Anyway, the help-desk pass you a call; and you look at who the user is, and they’re known for needing attitude readjustment. But you deal anyway, you have to, someone’s got to fix it and it’s now down to you. So off you go, you can do this you’re the cool 2nd Line Guy / Gal. You get there, you can see they’re in a bad mood but they’re polite because someone has turned up to fix it. You look at the problem and you realise they’ve screwed it. No way is it a 30 second fix, and you need to tell them.
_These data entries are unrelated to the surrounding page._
(** A slice in pieces of at most [k]. *)
Fixpoint chunks {A} (fuel k : nat) (l : list A) : list (list A) :=
  match fuel, l with
  | S fuel', _ :: _ => take k l :: chunks fuel' k (drop k l)
  | _, _ => []
  end.

Section writer.
Context (e : Env).

Definition BatchSize : nat := Z.to_nat (New (e_batchSize e)).

(** The arguments of one row of the INSERT. *)
Definition insertArgs (ev : Event) : storedRow + WErr :=
  _ ←? checkPKValuesLength (ev_PKValues ev);
  ensure match ev_RowBefore ev with Some r => e_encodable e r | None => true end or ERowEncode;
  ensure match ev_RowAfter ev with Some r => e_encodable e r | None => true end or ERowEncode;
  inl (stored ev).

Fixpoint batchArgs (batch : list Event) : list storedRow + WErr :=
  match batch with
  | [] => inl []
  | ev :: batch' =>
      r ←? insertArgs ev;
      rs ←? batchArgs batch';
      inl (r :: rs)
  end.

(** The answer to the next statement. *)
Definition call : W (answer * Z) := λ s,
  (inl (e_answer e (st_calls s), st_next s + Z.of_N (e_skip e (st_calls s))), bump s).

Definition now : W Z := λ s, (inl (e_now e (st_calls s)), bump s).

(** [insertBatchOn] over the pool: the statement commits on its own. *)
Definition InsertBatch (batch : list Event) : W Z :=
  rows ←! io_of (batchArgs batch);
  '(o, first) ←! call;
  s ←! io_get;
  let n := Z.of_nat (length rows) in
  match o with
  | Done =>
      do! io_mod (set_rows (st_rows s ++ with_ids first rows));
      do! io_mod (set_ids (first + n) first);
      io_ret n
  | Refused =>
      do! io_mod (set_ids first (st_first s));
      io_fail EInsert
  | DoneUnseen =>
      do! io_mod (set_rows (st_rows s ++ with_ids first rows));
      do! io_mod (set_ids (first + n) (st_first s));
      io_fail EInsert
  end.
(** A first run: the start checkpoint was saved over the rows [base] an index
    already held, with the floor above them. *)
Definition first_run {G} `{GTIDSet G} (mode file : string) (pos : N) (gtid : option G) (base : list idRow)
    (next : Z) (feed : list Event) : sys (G := G) :=
  let ss := start_state mode file pos gtid 0 (freshDedupFloor base) in {|
  sy_run := {|
    rn_st := {| st_rows := base; st_open := ∅; st_next := next; st_first := 0; st_calls := 0; st_hooks := [];
                st_b := NewTxnBatcher |};
    rn_ss := ss; rn_ddlClaimed := false; rn_ck := Some (checkpoint_row ss None) |};
  sy_phase := Up feed |}.

(** No source transaction reaches a cap. *)
Definition no_caps (e : Env) (evs : list Event) : Prop :=
  (∀ i j, e_now e j - e_now e i < e_maxOpen e) ∧ (∀ n, Z.of_nat (length (txns (take n evs)).2) < e_maxRows e).

Lemma freshDedupFloor_before base : before base (freshDedupFloor base).
Proof.
  unfold before, freshDedupFloor. induction base as [|r base [IH1 IH2]]; simpl; [split; [lia|done]|]. split; [lia|].
  constructor; [lia|]. eapply Forall_impl; [exact IH2|]. simpl. lia.
Qed.

Lemma freshDedupFloor_next base next : 1 ≤ next → Forall (λ r, r.1 < next) base → freshDedupFloor base ≤ next.
Proof. unfold freshDedupFloor. induction 2; simpl in *; lia. Qed.

Lemma first_run_inv {G} `{GTIDSet G} e log base nocap link cklink mode file pos (gtid : option G) next :
  1 ≤ next → Forall (λ r, r.1 < next) base →
  let ss := start_state mode file pos gtid 0 (freshDedupFloor base) in
  link 0%nat ss → cklink 0%nat (checkpoint_row ss None) →
  sys_inv e log base nocap link cklink (first_run mode file pos gtid base next (events log)).
Proof.
  intros Hn Hids ss Hl Hck. exists 0%nat. split; [done|]. pose proof (freshDedupFloor_before base) as Hbe.
  split; simpl; [lia|done|done|]. exists 0%nat, (freshDedupFloor base), (checkpoint_row ss None).
  assert (ck_dedupFloor (checkpoint_row ss None) = Some (freshDedupFloor base)) as Hfl.
  { unfold checkpoint_row, ss. simpl. by rewrite (proj2 (Z.ltb_lt _ _)) by apply Hbe. }
  do 2 (split; [done|]). split; [|done].
  apply (fresh_binv e base nocap [] [] _ {| st_rows := base; st_open := ∅; st_next := next; st_first := 0;
      st_calls := 0; st_hooks := []; st_b := NewTxnBatcher |}); simpl; auto using app_nil_r.
  by apply freshDedupFloor_next.
Qed.
(* ===== verification/CaptureGtid.v ===== *)
(** * Capture indexes every change once, by GTID

    The GTID-mode counterpart of [Capture]: a run whose checkpoint is a GTID
    set, the two passes of its resume-time cleanup, and the restarts for which
    the index still holds every change of the log once. Two concrete runs then
    show the restarts for which it does not. *)
From S2P Require Import Prelude GoStrings GoTime GoVal GoIO Event Rows TxnBatch StreamRun Capture.
#[local] Open Scope Z_scope.

(** ** The log *)

(** One transaction of the log: a start that is no row, rows that carry its
    GTID, and its end; all in one file of the binary log. *)
Record txn_ok (t : string * list Event) : Prop := {
  tx_gtid : t.1 ≠ "";
  tx_shape : ∃ body last, t.2 = body ++ [last] ∧ isPositionCheckpointBoundary last = true ∧ ev_GTID last = t.1 ∧
    ev_BinlogFile last ≠ "" ∧
    Forall (λ ev, isPositionCheckpointBoundary ev = false ∧ ev_BinlogFile ev = ev_BinlogFile last ∧
                  ev_EventType ev ≠ EventCaughtUp ∧ (is_row ev = true → ev_GTID ev = t.1)) body;
  tx_start : ∃ ev evs, t.2 = ev :: evs ∧ is_row ev = false;
}.

(** [a] is before [b] in the log, in the same transaction or not. *)
Definition ordered (later : bool) (a b : Event) : Prop :=
  pos_compare (end_pos a) (end_pos b) ≠ Gt ∧
  (is_row a = true → is_row b = true → pos_compare (start_pos a) (start_pos b) ≠ Gt) ∧
  (later = true → is_row b = true → pos_compare (start_pos b) (end_pos a) ≠ Lt).

Fixpoint ordered_in (evs : list Event) : Prop :=
  match evs with [] => True | a :: evs' => Forall (ordered false a) evs' ∧ ordered_in evs' end.

Fixpoint ordered_log (log : list (string * list Event)) : Prop :=
  match log with
  | [] => True
  | t :: log' => ordered_in t.2 ∧ Forall (λ t', Forall (λ a, Forall (ordered true a) t'.2) t.2) log' ∧ ordered_log log'
  end.

(** A log read from [p0] on, its transactions of a given shape, and the sets of
    its first transactions. *)
Record log_of {G} `{GTIDSet G} (shape : string * list Event → Prop) (p0 : BinlogPos) (log : list (string * list Event))
    (sets : nat → G) : Prop := {
  gl_txns : Forall shape log;
  gl_order : ordered_log log;
  gl_rows : Forall (λ t, Forall (λ ev, is_row ev = true →
    pos_compare (start_pos ev) (end_pos ev) = Lt ∧ pos_compare (start_pos ev) p0 ≠ Lt) t.2) log;
  gl_p0 : File p0 ≠ "";
  gl_update : ∀ i t, log !! i = Some t → gs_update t.1 (sets i) = Some (sets (S i));
  gl_contain : ∀ k i t, log !! i = Some t → gs_contain (sets k) t.1 = (i <? k)%nat;
}.
Arguments gl_txns {G _ shape} p0 log sets _.
Arguments gl_order {G _ shape} p0 log sets _.
Arguments gl_rows {G _ shape} p0 log sets _.
Arguments gl_p0 {G _ shape} p0 log sets _.
Arguments gl_update {G _ shape} p0 log sets _.
Arguments gl_contain {G _ shape} p0 log sets _.

(** A log whose transactions end with their only commit or DDL. *)
Abbreviation gtid_log := (log_of txn_ok).

Lemma events_cons t (log : list (string * list Event)) : events (t :: log) = t.2 ++ events log.
Proof. done. Qed.

(** The first [n] events: whole transactions and the start of the next. *)
Lemma events_split (log : list (string * list Event)) n : (n ≤ length (events log))%nat →
  Forall (λ t, t.2 ≠ []) log →
  ∃ L1 L2 part, log = L1 ++ L2 ∧ take n (events log) = events L1 ++ part ∧
    drop (length (events L1)) (events log) = events L2 ∧
    ((L2 = [] ∧ part = [] ∧ events log !! n = None) ∨
     ∃ t L2' ev rest, L2 = t :: L2' ∧ t.2 = part ++ ev :: rest ∧ events log !! n = Some ev).
Proof.
  revert n. induction log as [|t log IH]; intros n Hn Hne.
  { exists [], [], []. unfold events. simpl. rewrite take_nil. auto 10. }
  apply Forall_cons in Hne as [Ht Hne]. rewrite events_cons in *. rewrite length_app in Hn.
  destruct (decide (n < length t.2)%nat) as [Hlt|Hge].
  - destruct (lookup_lt_is_Some_2 t.2 n Hlt) as [ev Hev].
    exists [], (t :: log), (take n t.2). simpl. split_and!; try done; [by rewrite take_app_le by lia|].
    right. exists t, log, ev, (drop (S n) t.2). split_and!; try done; [by rewrite take_drop_middle|].
    by apply lookup_app_l_Some.
  - destruct (IH (n - length t.2)%nat ltac:(lia) Hne) as (L1 & L2 & part & -> & Htake & Hdrop & Hcase).
    exists (t :: L1), L2, part. rewrite events_cons. split_and!; try done.
    + rewrite take_app_ge, Htake, app_assoc by lia. done.
    + by rewrite length_app, drop_app_add.
    + rewrite lookup_app_r by lia. done.
Qed.
Lemma tuple_compare_eq types a b i j x y :
  length a = length types → length b = length types →
  encodeKeys types a i = inl x → encodeKeys types b j = inl y →
  tuple_compare a b = Eq → a = b.
Proof.
  revert a b i j x y. induction types as [|typ types IH]; intros a b i j x y La Lb Hx Hy Hc.
  { by destruct a, b. }
  destruct a as [|v a], b as [|w b]; try done. simpl in *. inv_try. injection La as La. injection Lb as Lb.
  revert Hc. destruct (Z.compare_spec (dv_num v) (dv_num w)); simpl; [intros Hc|done..].
  f_equal; [by eapply encodeKey_kind|by eapply IH].
Qed.

(** Two key tuples have the same bytes only when they are one. *)
Lemma encodeKeys_inj types a b i j x :
  Forall dv_ok a → Forall dv_ok b → length a = length types → length b = length types →
  encodeKeys types a i = inl x → encodeKeys types b j = inl x → a = b.
Proof.
  intros Ha Hb La Lb Hx Hy. eapply tuple_compare_eq; [exact La|exact Lb|exact Hx|exact Hy|].
  erewrite <- encodeKeys_compare by done. apply cmp_refl, _.
Qed.
Definition s_index : index := match readIndex s_file with inl ix => ix | inr _ => built_index [] [] {| id_file := {| Size := 0; Mtime := 0; Ino := 0 |}; id_FooterCRC := 0; id_Rows := 0 |} [] end.
Definition s_records : list record := match all s_index with inl l => l | inr _ => [] end.

Lemma Find_spec_witness : ∃ stats, Find s_index [s_key 5 0; s_key (-3) 7] = inl ([1; 2]%Z, stats) ∧
  st_Matches stats = 2 ∧ st_Blocks stats ≤ 1.
Proof.
  destruct (Find_spec s_file s_index s_records [s_key 5 0; s_key (-3) 7]) as (stats & Hf & Hm & Hb).
  - vm_compute. reflexivity.
  - vm_compute. reflexivity.
  - vm_compute. repeat constructor; intros [=].
  - vm_compute. repeat constructor.
  - exists stats. split; [exact Hf|]. split; [exact Hm|exact Hb].
Defined.

(** ** Opening a damaged file *)

(** The record count a header declares. *)
Definition declared_records (file : Bytes) : Z := i64_of (be_get (slice 12 8 file)).

Lemma read_names_no_panic file n off : read_names file n off ≠ inr EPanic.
Proof.
  revert off. induction n as [|n IH]; intros off; simpl; [done|].
  destruct (ReadAt file off 2); simpl; [|done]. destruct (negb _); [|done].
  destruct (ReadAt file _ _); simpl; [|done].
  match goal with |- context [read_names file n ?o] => specialize (IH o); destruct (read_names file n o) end; simpl; congruence.
Qed.

Lemma read_skip_no_panic skip kw n i prev : read_skip skip kw n i prev ≠ inr EPanic.
Proof.
  revert i prev. induction n as [|n IH]; intros i prev; simpl; [done|].
  destruct (match prev with Some _ => _ | None => _ end); [|done].
  match goal with |- context [read_skip skip kw n ?a ?b] => specialize (IH a b); destruct (read_skip skip kw n a b) end; simpl; congruence.
Qed.

Lemma read_names_size file n off names : read_names file n off = inl names →
  length names = n ∧ (Z.of_nat (sum_list_with (λ name, 2 + String.length name)%nat names) ≤ Z.of_nat n * 65538)%Z.
Proof.
  revert off names. induction n as [|n IH]; intros off names H; cbn [read_names] in H.
  { by injection H as <-. }
  inv_try. subst names.
  match goal with H : read_names _ _ _ = inl _ |- _ => apply IH in H as [Hl Hs] end.
  split; [simpl; congruence|]. cbn [sum_list_with].
  repeat match goal with H : ReadAt _ _ _ = Some _ |- _ => apply ReadAt_length in H end.
  pose proof (be_get_bound x) as Hx. rewrite H0 in Hx.
  assert (String.length (bytes_str x0) = length x0) as ->.
  { rewrite <- str_bytes_length. unfold str_bytes, bytes_str. by rewrite String.list_ascii_of_string_of_list_ascii. }
  change (256 ^ N.of_nat 2)%N with 65536%N in Hx. lia.
Qed.

Lemma keyWidthOf_le types : (Z.of_nat (keyWidthOf types) ≤ 8 * Z.of_nat (length types))%Z.
Proof.
  unfold keyWidthOf. induction types as [|t types IH]; [done|]. simpl. unfold keyBytes at 1. case_decide; lia.
Qed.

(** The allocation of the header and the skip table succeeds for up to 2^47
    records. *)
Lemma make_skip_ok n names types : (0 ≤ n ≤ 2 ^ 47)%Z → length names = length types →
  length types ≤ 255 →
  (Z.of_nat (sum_list_with (λ name, 2 + String.length name)%nat names) ≤ Z.of_nat (length names) * 65538)%Z →
  make_ok (wrap64 (headerSize names + wrap64 (blocksFor n * (Z.of_nat (keyWidthOf types) + 4)) + 4)) = true.
Proof.
  intros Hn Hl H255 Hs. pose proof (keyWidthOf_le types).
  assert (0 ≤ blocksFor n ≤ 2 ^ 35 + 1)%Z.
  { unfold blocksFor, BlockRecords. rewrite wrap64_small by (unfold is_i64; lia).
    rewrite Z.quot_div_nonneg by lia. split; [apply Z.div_pos; lia|].
    apply Z.div_le_upper_bound; lia. }
  assert (0 ≤ blocksFor n * (Z.of_nat (keyWidthOf types) + 4) ≤ (2 ^ 35 + 1) * 2044)%Z by nia.
  rewrite (wrap64_small (blocksFor n * _)) by (unfold is_i64; lia).
  unfold headerSize, fixedHeader. rewrite wrap64_small by (unfold is_i64; lia).
  unfold make_ok, maxAlloc. apply andb_true_iff. rewrite !Z.leb_le. lia.
Qed.

Lemma mapM_length_eq {A B} (f : A → option B) l k : mapM f l = Some k → length k = length l.
Proof. intros H%mapM_Some. by apply Forall2_length in H. Qed.

(** A file of 64 bytes that declares about 7.7 * 10^18 records: the size its
    header implies is 64 modulo 2^64. *)
Definition overflow_file : Bytes :=
  str_bytes Magic ++ be_put 2 Version ++ (ascii_of_N <$> [1; 8]%N) ++ be_put 8 7684892567729284318 ++
  be_put 8 0 ++ be_put 4 0 ++ be_put 8 7684892567729284318 ++ be_put 8 0 ++ be_put 8 0 ++
  [ascii_of_N 1] ++ be_put 2 1 ++ str_bytes "k" ++ be_put 4 0.

(** C38: Opening an index panics only on a header that declares more than 2^47
    records; and it does panic on one, although the file is 64 bytes long: the
    size check is made on a size that wrapped around. *)
Theorem readIndex_panic :
  (∀ file, readIndex file = inr EPanic → (2 ^ 47 < declared_records file)%Z) ∧
  length overflow_file = 64 ∧ readIndex overflow_file = inr EPanic.
Proof.
  split; [|split; vm_compute; reflexivity].
  intros file H. destruct (decide (2 ^ 47 < declared_records file)%Z) as [|Hle]; [done|exfalso].
  unfold readIndex in H. change (Z.to_nat fixedHeader) with 56 in H.
  destruct (ReadAt file 0 56) as [fixed|] eqn:Hfix; [|done]. cbn [or_err try_bind] in H.
  destruct (bool_decide _); [|done]. destruct (_ =? _)%N; [|done].
  destruct (negb _); [|done].
  destruct (ReadAt file fixedHeader _) as [codes|] eqn:Hc; [|done]. cbn [or_err try_bind] in H.
  destruct (mapM _ codes) as [types|] eqn:Ht; [|done]. cbn [or_err try_bind] in H.
  destruct (negb (_ || _)) eqn:Hr; [|done].
  destruct (read_names file _ _) as [names|e] eqn:Hn;
    [|cbn [try_bind] in H; injection H as ->; by apply read_names_no_panic in Hn].
  cbn [try_bind] in H. destruct (Z.of_nat (length file) =? _)%Z; [|done].
  apply read_names_size in Hn as [Hnl Hns]. apply ReadAt_length in Hc. apply mapM_length_eq in Ht.
  pose proof (be_get_bound (slice 10 1 fixed)) as H255.
  assert (length (slice 10 1 fixed) ≤ 1) as H1 by (unfold slice; rewrite length_take; lia).
  assert (be_get (slice 10 1 fixed) < 256)%N.
  { eapply N.lt_le_trans; [exact H255|]. change 256%N with (256 ^ 1)%N at 2. apply N.pow_le_mono_r; lia. }
  rewrite make_skip_ok in H; [|split|lia|lia|lia].
  - repeat (match type of H with
      | try_bind (or_err ?m _) _ = _ => destruct m; [|done]; cbn [or_err try_bind] in H
      | (if ?b then _ else _) = _ => destruct b; [|done]
      end).
    match type of H with try_bind ?m _ = _ => destruct m eqn:E; [done|] end.
    cbn [try_bind] in H. injection H as ->. by apply read_skip_no_panic in E.
  - destruct (Z.ltb_spec (i64_of (be_get (slice 12 8 fixed))) 0); [done|lia].
  - assert (slice 12 8 fixed = slice 12 8 file) as ->; [|unfold declared_records in Hle; lia].
    unfold ReadAt in Hfix. destruct (_ && _); [|done]. injection Hfix as <-.
    unfold slice. change (Z.to_nat 0) with 0. rewrite drop_0, skipn_firstn_comm, take_take. done.
Qed.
Thing is, as you’re looking at the problem and they’re describing to you what happened, leaving out the important details (what they did to break it). Well build that wall now bitches and build it fast – you’re going to need it. This one is going to be painful, and you just know it’s going to go off. Whatever it is that pissed them off earlier in the day is about to hit you right in the face, and there’s nothing you can do about it –  It’s coming right at you.

How do you deal with it?

Well the best way is to stay calm and let them rant, you can have your say later. And you can, it’s not then end of the world if you don’t get it said at the time. Just because Mr or Mrs Attitude want’s to go through 20 different bullet points; doesn’t mean you have to remember them all, you just need to get the overall picture – i.e., they’re pissed at something. If you can work out what it is, great, go get a job as a counsellor. If not, who really gives a shit? I don’t, that’s for sure – and I could take a job as a counsellor.

But seriously, the point I’m trying to make is; what’s the point in getting angry at everything. Don’t fight fire with fire, fight fire with water. And if that don’t work, just let the damn building burn to the ground – you can always rebuild it when the fire goes out.

So to let you know where the ‘On Topic’ comes in, well that’s exactly what I decided to do in work. You see, I have mentioned (briefly) that there was an attitude in work when I came out. And that it was said – directly to me, might I add – that I’m, “Not a Woman”. Well, if you want to get chromosomal on my ass, no, I’m not. Actually I don’t know if I’m XX (unlikely), XY (probable) or some other combination (XXY, XYY, XXXY, whatever) – intersex I believe is the term they use.

What I do know, is that my brain thinks I’m female – and body looks male. I have to work with that shit, I have to live my life and deal with that on a daily basis and the best the medical professions can offer me is Gender Reassignment Surgery. Well I’m up for that, as I want to live out the rest of my life happy; just like you do.